Cuban told the Atlanta Journal Constitution he was "seriously considering" an independent run for the presidency but that he was keeping his family's input in mind.

"If I was single, I'd definitely be running," he said.

He said he was in favor of a smaller government and thought he could be part of "a health-care solution."

"If you look to politicians for solutions, you are always going to be disappointed," he said.

Later that month, he said in a Fox News interview that, if he ran for president, he would do it as a Republican.

"I think there's a place for somebody who's socially a centrist, but I'm very fiscally conservative," he said.

But he tamped down speculation about his run by saying the likelihood that he'd challenge Trump was a 4 out of 10.

Early in the month, Cuban told a crowd at the New York Times DealBook conference that, if he ran, he'd likely do so as an independent, but if he had to choose a party, he'd join the GOP. He argued that the value of an unaffiliated candidacy, according to CNBC, was that he could time his entrance to the race so that he could gain enough support to make it to the debates but avoid a messy fight during primary season.

But the Daily Beast reported later in the month that former Trump chief strategist Steve Bannon advised Cuban to run as a Democrat, saying his centrist platform, outsider status and name recognition could help him stand out in a crowded field.
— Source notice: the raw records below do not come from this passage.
(** The row of a tunnel at a moment between the read's request and now. *)
Definition moment (log : list Stmt) (asked : list (string * nat * nat)) (id : string) (tx : nat) (a : option AttachSnapshot) : Prop :=
  exists pos k, (id, tx, pos) ∈ asked /\ (pos <= k <= length log)%nat /\ read_tunnel id (run (take k log) d0) = a.

Definition known (asked : list (string * nat * nat)) (it : string * nat) : Prop := exists pos, (it.1, it.2, pos) ∈ asked.

Definition reader_ok (log : list Stmt) (asked : list (string * nat * nat)) (r : Reader) : Prop :=
  match r with
  | Looking => True
  | Reading batch singles listed found =>
      (length batch <= READ_BATCH)%nat /\ (0 < reader_left r)%nat /\ Forall (known asked) batch /\
      forall id tx, (id, tx) ∈ batch ->
        (forall a, found !! id = Some a -> moment log asked id tx (Some a)) /\
        ((id ∉ singles) -> (id ∉ listed) -> found !! id = None -> moment log asked id tx None)
  end.

Definition answer_ok (log : list Stmt) (asked : list (string * nat * nat)) (a : nat * ReadResult) : Prop :=
  match a.2 with Ok found => exists id, moment log asked id a.1 found | Err _ => True end.

Definition places (s : Reads) : list nat := map snd (rd_waiting s) ++ concat (map (fun r => map snd (reader_batch r)) (rd_readers s)) ++ map fst (rd_answers s).

Record reads_ok (s : Reads) : Prop := mkReadsOk {
  ok_db : rd_db s = run (rd_log s) d0;
  ok_running : rd_running s = length (rd_readers s) /\ (length (rd_readers s) <= READ_BATCHES)%nat;
  ok_wake : rd_waiting s <> [] -> rd_readers s <> [];
  ok_tokens : map (fun a : string * nat * nat => a.1.2) (rd_asked s) = seq 0 (length (rd_asked s));
  ok_times : Forall (fun a : string * nat * nat => (a.2 <= length (rd_log s))%nat) (rd_asked s);
  ok_places : places s ≡ₚ seq 0 (length (rd_asked s));
  ok_known : Forall (known (rd_asked s)) (rd_waiting s);
  ok_readers : Forall (reader_ok (rd_log s) (rd_asked s)) (rd_readers s);
  ok_answers : Forall (answer_ok (rd_log s) (rd_asked s)) (rd_answers s);
}.

Lemma moment_mono log asked more_log more id tx a : moment log asked id tx a -> moment (log ++ more_log) (asked ++ more) id tx a.
Proof.
  intros (pos & k & Hin & Hk & Ha). exists pos, k. split_and!; [apply elem_of_app; by left|lia|rewrite length_app; lia|].
  rewrite take_app_le by lia. done.
Qed.

Lemma known_mono asked more it : known asked it -> known (asked ++ more) it.
Proof. intros [pos Hp]. exists pos. apply elem_of_app. by left. Qed.

Lemma reader_ok_mono log asked more_log more r : reader_ok log asked r -> reader_ok (log ++ more_log) (asked ++ more) r.
Proof.
  destruct r as [|batch singles listed found]; [done|]. intros (Hl & Hq & Hk & Hr). split_and!; [done|done|eapply Forall_impl; [done|]; apply known_mono|].
  intros id tx Hid. destruct (Hr id tx Hid) as [H1 H2]. split; eauto using moment_mono.
Qed.

Lemma answer_ok_mono log asked more_log more a : answer_ok log asked a -> answer_ok (log ++ more_log) (asked ++ more) a.
Proof. unfold answer_ok. destruct a as [tx [found|]]; [|done]. intros [id Hm]. exists id. by apply moment_mono. Qed.

Lemma moment_now s id tx : reads_ok s -> known (rd_asked s) (id, tx) -> moment (rd_log s) (rd_asked s) id tx (read_tunnel id (rd_db s)).
Proof.
  intros Hs [pos Hp]. exists pos, (length (rd_log s)). split_and!; [done| |done|].
  - pose proof (ok_times s Hs) as Ht. rewrite Forall_forall in Ht. by apply Ht in Hp.
  - by rewrite take_ge, (ok_db s Hs) by lia.
Qed.

(** *** Reads and writes *)

Lemma read_ok id s : reads_ok s -> reads_ok (read id s).
Proof.
  intros [Hdb [Hrun Hmax] Hwake Htok Htimes Hpl Hkn Hrd Hans]. unfold read.
  assert (forall readers, Forall (reader_ok (rd_log s) (rd_asked s)) readers -> Forall (reader_ok (rd_log s) (rd_asked s ++ [(id, length (rd_asked s), length (rd_log s))])) readers) as Hrd'.
  { intros readers Hr. eapply Forall_impl; [exact Hr|]. intros r Hr'. rewrite <- (app_nil_r (rd_log s)). by apply reader_ok_mono. }
  assert (Forall (answer_ok (rd_log s) (rd_asked s ++ [(id, length (rd_asked s), length (rd_log s))])) (rd_answers s)) as Hans'.
  { eapply Forall_impl; [exact Hans|]. intros a Ha. rewrite <- (app_nil_r (rd_log s)). by apply answer_ok_mono. }
  assert (Forall (known (rd_asked s ++ [(id, length (rd_asked s), length (rd_log s))])) (rd_waiting s ++ [(id, length (rd_asked s))])) as Hkn'.
  { apply Forall_app. split; [eapply Forall_impl; [exact Hkn|]; intros; by apply known_mono|]. repeat constructor. exists (length (rd_log s)). apply elem_of_app. right. by left. }
  assert (forall readers, concat (map (fun r => map snd (reader_batch r)) readers) = concat (map (fun r => map snd (reader_batch r)) (rd_readers s)) ->
    map snd (rd_waiting s ++ [(id, length (rd_asked s))]) ++ concat (map (fun r => map snd (reader_batch r)) readers) ++ map fst (rd_answers s) ≡ₚ seq 0 (length (rd_asked s ++ [(id, length (rd_asked s), length (rd_log s))]))) as Hpl'.
  { intros readers ->. rewrite length_app, seq_app. cbn [length seq Nat.add]. rewrite <- Hpl. unfold places. rewrite map_app. cbn [map snd].
    rewrite <- !app_assoc. apply Permutation_app_head. rewrite Permutation_app_comm. cbn. by rewrite <- app_assoc. }
  destruct (rd_running s <? READ_BATCHES)%nat eqn:E; bsimp; constructor; cbn [rd_waiting rd_running rd_readers rd_answers rd_asked rd_log rd_db]; try done.
  - rewrite length_app. cbn. lia.
  - intros _ H. by destruct (rd_readers s).
  - rewrite map_app, Htok, length_app, seq_app. done.
  - apply Forall_app. split; [done|]. by repeat constructor.
  - apply Hpl'. cbn [rd_readers]. rewrite map_app, concat_app. cbn. by rewrite app_nil_r.
  - apply Forall_app. split; [by apply Hrd'|]. by repeat constructor.
  - intros _ H. rewrite H in *. cbn in *. unfold READ_BATCHES in *. lia.
  - rewrite map_app, Htok, length_app, seq_app. done.
  - apply Forall_app. split; [done|]. by repeat constructor.
  - by apply Hpl'.
  - by apply Hrd'.
Qed.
"They talk regularly," Sam Nunberg, a former Trump adviser and Bannon deputy, said. "They're very similar. They have a lot of synergy there. Even when [Steve] went to work for Trump, Mark would be interviewed and say nice things about Steve."
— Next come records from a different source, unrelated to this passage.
Section Secret.
(** HMAC-SHA256 of [ring]: 32 bytes; [hmac::verify] accepts exactly the tag [hmac::sign] makes. *)
Context (hmac : string -> bytes -> bytes).
Context (hmac_32 : forall key m, length (hmac key m) = 32%nat /\ bytes_ok (hmac key m)).
(** The shared secret. *)
Context (token : string).

Definition sign_parts (parts : list string) : string := hex (hmac token (message parts)).
Definition verify_parts (parts : list string) (proof : string) : bool :=
  match decode_hex proof with
  | Some tag => bool_decide (tag = hmac token (message parts))
  | None => false
  end.

(** ** Signed requests: [Cluster::sign] and [Cluster::verify] *)

Definition sign (machine_id label receiver : string) (fields : list string) (now : Z) (nonce : string) : string :=
  let timestamp := dec_string now in
  let proof := sign_parts (label :: machine_id :: receiver :: timestamp :: nonce :: fields) in
  machine_id +:+ " " +:+ receiver +:+ " " +:+ timestamp +:+ " " +:+ nonce +:+ " " +:+ proof.

Record Signed := mkSigned {
  sg_sender : string;
  sg_receiver : string;
  sg_timestamp : string;
  sg_nonce : string;
  sg_proof : string;
}.

Inductive AuthError := AnotherMachine | BadTimestamp | Stale | BadSignature | Replayed | NotLinked | Malformed.

Definition verify (machine_id label : string) (seen : gmap string Z) (s : Signed) (fields : list string) (now : Z)
    : result unit AuthError * gmap string Z :=
  if negb (String.eqb (sg_receiver s) machine_id) then (Err AnotherMachine, seen)
  else
    match parse_uint U64_MAX (as_bytes (sg_timestamp s)) with
    | None => (Err BadTimestamp, seen)
    | Some at_ =>
        if negb (fresh at_ now) then (Err Stale, seen)
        else if negb (verify_parts (label :: sg_sender s :: sg_receiver s :: sg_timestamp s :: sg_nonce s :: fields)
                        (sg_proof s))
        then (Err BadSignature, seen)
        else
          let '(first, seen) := first_use seen (sg_nonce s) at_ now in
          if first then (Ok tt, seen) else (Err Replayed, seen)
    end.

(** [Cluster::check_sender], with what the mesh knows of the sender's address. *)
Definition check_sender (peer_address : string -> option string) (sender : string) (connection : SocketAddr) : result unit AuthError :=
  match peer_address sender with
  | None => Err NotLinked
  | Some address =>
      match parse_socket address with
      | Some address => if decide (canonical (ip address) = canonical (ip connection)) then Ok tt else Err NotLinked
      | None => Err NotLinked
      end
  end.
Cuban stayed away from talk of his political aspirations during 2018 in the aftermath of an investigation by Sports Illustrated that alleged Mavericks executives covered up workplace sexual misconduct.
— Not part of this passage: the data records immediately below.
(* ===== verification/Mesh.v ===== *)
(** * Mesh: the table of which machine holds which bridge, [mesh.rs]

    Every machine announces its own bridges over a link to every other machine: a snapshot, then numbered changes. A
    machine is the only writer of its entries, and every other machine replays what it announces. *)

From Stdlib Require Import ZArith Lia Ascii String List.
From stdpp Require Import base list strings gmap sets.
From S2P Require Import Prelude Text Addr.

(** The order a [HashMap] or [HashSet] is iterated in is any. *)
Class HashOrder := {
  order {A : Type} : list A -> list A;
  order_perm {A : Type} (l : list A) : order l ≡ₚ l;
}.

(** ** Frames *)

Record Entry := mkEntry {
  en_tunnel : string;
  en_bridge : Z;
  en_routes : list string;
  en_attached_at : Z;
}.

Inductive Event :=
| TunnelCreated (tunnel : string)
| CertificateChanged (tunnel : string)
| TunnelDeleted (tunnel : string)
| Leaving
| JobEnqueued
| UnknownEvent.

Record Hello := mkHello {
  he_version : Z;
  he_machine_id : string;
  he_region : string;
  he_address : string;
  he_epoch : Z;
  he_started_at : Z;
  he_draining : bool;
}.

Inductive Frame :=
| FHello (hello : Hello)
| FSnapshot (epoch seq sent_at : Z) (entries : list Entry) (more : bool)
| FSnapshotPart (entries : list Entry) (more : bool)
| FAttached (seq sent_at : Z) (entry : Entry)
| FDetached (seq sent_at : Z) (tunnel : string) (bridge : Z)
| FEvent (sent_at : Z) (event : Event)
| FPing (sent_at : Z)
| FUnknown.

Inductive Notice :=
| NEvent (event : Event)
| LinkUp.

Record Location := mkLocation {
  lc_machine_id : string;
  lc_region : string;
  lc_address : string;
}.

#[export] Instance entry_eq_dec : EqDecision Entry.
Proof. solve_decision. Defined.
#[export] Instance event_eq_dec : EqDecision Event.
Proof. solve_decision. Defined.
#[export] Instance hello_eq_dec : EqDecision Hello.
Proof. solve_decision. Defined.
#[export] Instance frame_eq_dec : EqDecision Frame.
Proof. solve_decision. Defined.
#[export] Instance location_eq_dec : EqDecision Location.
Proof. solve_decision. Defined.

Definition MAX_CLOCK_AHEAD_MS : Z := 5000.
Definition LINK_QUEUE : nat := Z.to_nat 200000.

Definition sane_time (at_ now : Z) : Z := if now + MAX_CLOCK_AHEAD_MS <? at_ then now else at_.
Definition sane (now : Z) (e : Entry) : Entry :=
  mkEntry (en_tunnel e) (en_bridge e) (en_routes e) (sane_time (en_attached_at e) now).

(** ** This machine's entries *)

(** A link's queue holds the frames not yet written. *)
Record Local := mkLocal {
  lo_seq : Z;
  lo_entries : gmap Z Entry;
  lo_links : gmap Z (list Frame);
}.

Definition empty_local : Local := mkLocal 0 ∅ ∅.

(** [broadcast]: a link whose queue is full is closed. *)
Definition broadcast (frame : Frame) (l : Local) : Local :=
  mkLocal (lo_seq l) (lo_entries l)
    (omap (fun queue => if (length queue <? LINK_QUEUE)%nat then Some (queue ++ [frame]) else None) (lo_links l)).

Definition attached (tunnel : string) (bridge : Z) (routes : list string) (attached_at now : Z) (l : Local) : Local :=
  let entry := mkEntry tunnel bridge routes attached_at in
  let seq := lo_seq l + 1 in
  broadcast (FAttached seq now entry) (mkLocal seq (<[bridge := entry]> (lo_entries l)) (lo_links l)).

Definition detached (tunnel : string) (bridge now : Z) (l : Local) : Local :=
  match lo_entries l !! bridge with
  | None => l
  | Some _ =>
      let seq := lo_seq l + 1 in
      broadcast (FDetached seq now tunnel bridge) (mkLocal seq (delete bridge (lo_entries l)) (lo_links l))
  end.

Definition publish (event : Event) (now : Z) (l : Local) : Local := broadcast (FEvent now event) l.

Section Snapshot.
(** The length of an entry's JSON, and the most bytes of entries in a snapshot frame ([snapshot_chunk]). *)
Context (json_length : Entry -> Z) (snapshot_chunk : Z).

Fixpoint chunk_loop (entries : list Entry) (size : Z) (current : list Entry) : list (list Entry) :=
  match entries with
  | [] => [current]
  | entry :: entries' =>
      let length := json_length entry in
      if (snapshot_chunk <? size + length) && match current with [] => false | _ => true end
      then current :: chunk_loop entries' length [entry]
      else chunk_loop entries' (size + length) (current ++ [entry])
  end.

(** The frames of the chunks from the second on. *)
Fixpoint snapshot_parts (chunks : list (list Entry)) : list Frame :=
  match chunks with
  | [] => []
  | entries :: chunks' => FSnapshotPart entries (match chunks' with [] => false | _ => true end) :: snapshot_parts chunks'
  end.

Definition snapshot_frames (epoch seq now : Z) (chunks : list (list Entry)) : list Frame :=
  match chunks with
  | [] => []
  | entries :: chunks' =>
      FSnapshot epoch seq now entries (match chunks' with [] => false | _ => true end) :: snapshot_parts chunks'
  end.

(** [subscribe]: the new link's queue starts with a snapshot; what does not fit the queue is dropped. *)
Definition subscribe `{HashOrder} (link epoch now : Z) (l : Local) : Local :=
  let chunks := chunk_loop (order (map snd (map_to_list (lo_entries l)))) 0 [] in
  mkLocal (lo_seq l) (lo_entries l)
    (<[link := take LINK_QUEUE (snapshot_frames epoch (lo_seq l) now chunks)]> (lo_links l)).
End Snapshot.

Definition unsubscribe (link : Z) (l : Local) : Local :=
  mkLocal (lo_seq l) (lo_entries l) (delete link (lo_links l)).

(** [write_loop] takes the next frame of a link's queue. *)
Definition take_frame (link : Z) (l : Local) : option (Frame * Local) :=
  match lo_links l !! link with
  | Some (frame :: queue) => Some (frame, mkLocal (lo_seq l) (lo_entries l) (<[link := queue]> (lo_links l)))
  | _ => None
  end.

(** ** What peers announced *)

Record Peer := mkPeer {
  pe_hello : Hello;
  pe_link : Z;
  pe_dialer : string;
  pe_connected_at : Z;
  pe_seq : Z;
  pe_entries : gmap Z Entry;
  snapshot_open : bool;
}.

Abbreviation Index := (gmap string (gset (string * Z))).

Record Remote := mkRemote {
  peers : gmap string Peer;
  index : Index;
}.

Definition empty_remote : Remote := mkRemote ∅ ∅.

Definition index_add (machine : string) (entry : Entry) (index : Index) : Index :=
  let holders := match index !! en_tunnel entry with Some s => s | None => ∅ end in
  <[en_tunnel entry := {[(machine, en_bridge entry)]} ∪ holders]> index.

Definition index_remove (machine : string) (entry : Entry) (index : Index) : Index :=
  match index !! en_tunnel entry with
  | None => index
  | Some holders =>
      let holders := holders ∖ {[(machine, en_bridge entry)]} in
      if decide (holders = ∅) then delete (en_tunnel entry) index else <[en_tunnel entry := holders]> index
  end.

(** [for entry in entries.values() { index_remove }] *)
Definition index_remove_all (machine : string) (entries : gmap Z Entry) (index : Index) : Index :=
  foldr (index_remove machine) index (map snd (map_to_list entries)).

Definition set_entries (p : Peer) (seq : Z) (entries : gmap Z Entry) (open : bool) : Peer :=
  mkPeer (pe_hello p) (pe_link p) (pe_dialer p) (pe_connected_at p) seq entries open.
Definition set_draining (p : Peer) : Peer :=
  let h := pe_hello p in
  mkPeer (mkHello (he_version h) (he_machine_id h) (he_region h) (he_address h) (he_epoch h) (he_started_at h) true)
    (pe_link p) (pe_dialer p) (pe_connected_at p) (pe_seq p) ∅ (snapshot_open p).

(** [Remote::clear] *)
Definition clear (machine : string) (r : Remote) : Remote :=
  match peers r !! machine with
  | None => r
  | Some p =>
      mkRemote (<[machine := set_entries p (pe_seq p) ∅ (snapshot_open p)]> (peers r))
        (index_remove_all machine (pe_entries p) (index r))
  end.

Inductive LinkError := LinkReplaced | SecondHello | AnotherEpoch | PartWithoutSnapshot | ChangeInsideSnapshot | Sequence.

(** Takes the entries of a snapshot frame in. *)
Fixpoint add_entries (machine : string) (now : Z) (entries : list Entry) (index : Index) (known : gmap Z Entry)
    : Index * gmap Z Entry :=
  match entries with
  | [] => (index, known)
  | entry :: entries' =>
      let entry := sane now entry in
      add_entries machine now entries' (index_add machine entry index) (<[en_bridge entry := entry]> known)
  end.

(** [apply]: a frame from a peer's current link. *)
Definition apply (machine : string) (link : Z) (frame : Frame) (now : Z) (r : Remote)
    : result (Remote * list Notice) LinkError :=
  match peers r !! machine with
  | None => Err LinkReplaced
  | Some p =>
      if negb (pe_link p =? link) then Err LinkReplaced
      else
        let keep p index := mkRemote (<[machine := p]> (peers r)) index in
        match frame with
        | FPing _ | FUnknown => Ok (r, [])
        | FHello _ => Err SecondHello
        | FSnapshot epoch seq _ entries more =>
            if negb (epoch =? he_epoch (pe_hello p)) then Err AnotherEpoch
            else
              let idx := index_remove_all machine (pe_entries p) (index r) in
              let '(idx, known) := if he_draining (pe_hello p) then (idx, ∅) else add_entries machine now entries idx ∅ in
              Ok (keep (set_entries p seq known more) idx, [])
        | FSnapshotPart entries more =>
            if negb (snapshot_open p) then Err PartWithoutSnapshot
            else
              let '(idx, known) := if he_draining (pe_hello p) then (index r, pe_entries p)
                                   else add_entries machine now entries (index r) (pe_entries p) in
              Ok (keep (set_entries p (pe_seq p) known more) idx, [])
        | FAttached seq _ entry =>
            let entry := sane now entry in
            if snapshot_open p then Err ChangeInsideSnapshot
            else if negb (seq =? pe_seq p + 1) then Err Sequence
            else if he_draining (pe_hello p) then Ok (keep (set_entries p seq (pe_entries p) (snapshot_open p)) (index r), [])
            else
              let idx := match pe_entries p !! en_bridge entry with
                         | Some previous => index_remove machine previous (index r)
                         | None => index r
                         end in
              Ok (keep (set_entries p seq (<[en_bridge entry := entry]> (pe_entries p)) (snapshot_open p))
                    (index_add machine entry idx), [])
        | FDetached seq _ _ bridge =>
            if negb (seq =? pe_seq p + 1) then Err Sequence
            else
              let idx := match pe_entries p !! bridge with
                         | Some entry => index_remove machine entry (index r)
                         | None => index r
                         end in
              Ok (keep (set_entries p seq (delete bridge (pe_entries p)) (snapshot_open p)) idx, [])
        | FEvent _ event =>
            match event with
            | Leaving => Ok (keep (set_draining p) (index_remove_all machine (pe_entries p) (index r)), [])
            | UnknownEvent => Ok (r, [])
            | event => Ok (r, [NEvent event])
            end
        end
  end.

(** ** Links *)

(** The lexicographic order of [(started_at, epoch)]. *)
Definition life (h : Hello) : Z * Z := (he_started_at h, he_epoch h).
Definition life_gtb (a b : Z * Z) : bool := (b.1 <? a.1) || ((b.1 =? a.1) && (b.2 <? a.2)).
But March 4, in an interview with the New York Daily News, Cuban said he was again considering an independent bid to challenge Trump.

"I haven't decided anything yet. We'll see what happens. It all comes down to how things play out," Cuban said. "It's not something I feel like I have to do. There's a lot of uncertainty with what's going on with the Mueller report; there's a lot of things that have to be figured out before we know how 2020 is going to play out. But it's something that if circumstances were right I would do."

He said the already-crowded Democratic field was getting pulled to the left and not doing enough to attract voters disillusioned by Republican control of government.

"If you look at the Democrats right now, there's like a Democratic gravity that pulls all the candidates to the same point," he said. "And it's very difficult to show leadership in a situation like that because you can't truly lead if you have to find an equilibrium between being a true leader for the people of your country versus getting elected in your primary. None of those things are conducive to out-and-out leading the country.

"You can see it right now with the Democrats. They're pushing hard for Democratic votes, but they're doing nothing to try to bring independent and Republican voters aboard. "

He added: "A big chunk of voters, Republican voters, still want someone who is not a politician. And you're not getting that from anyone in the Democratic Party."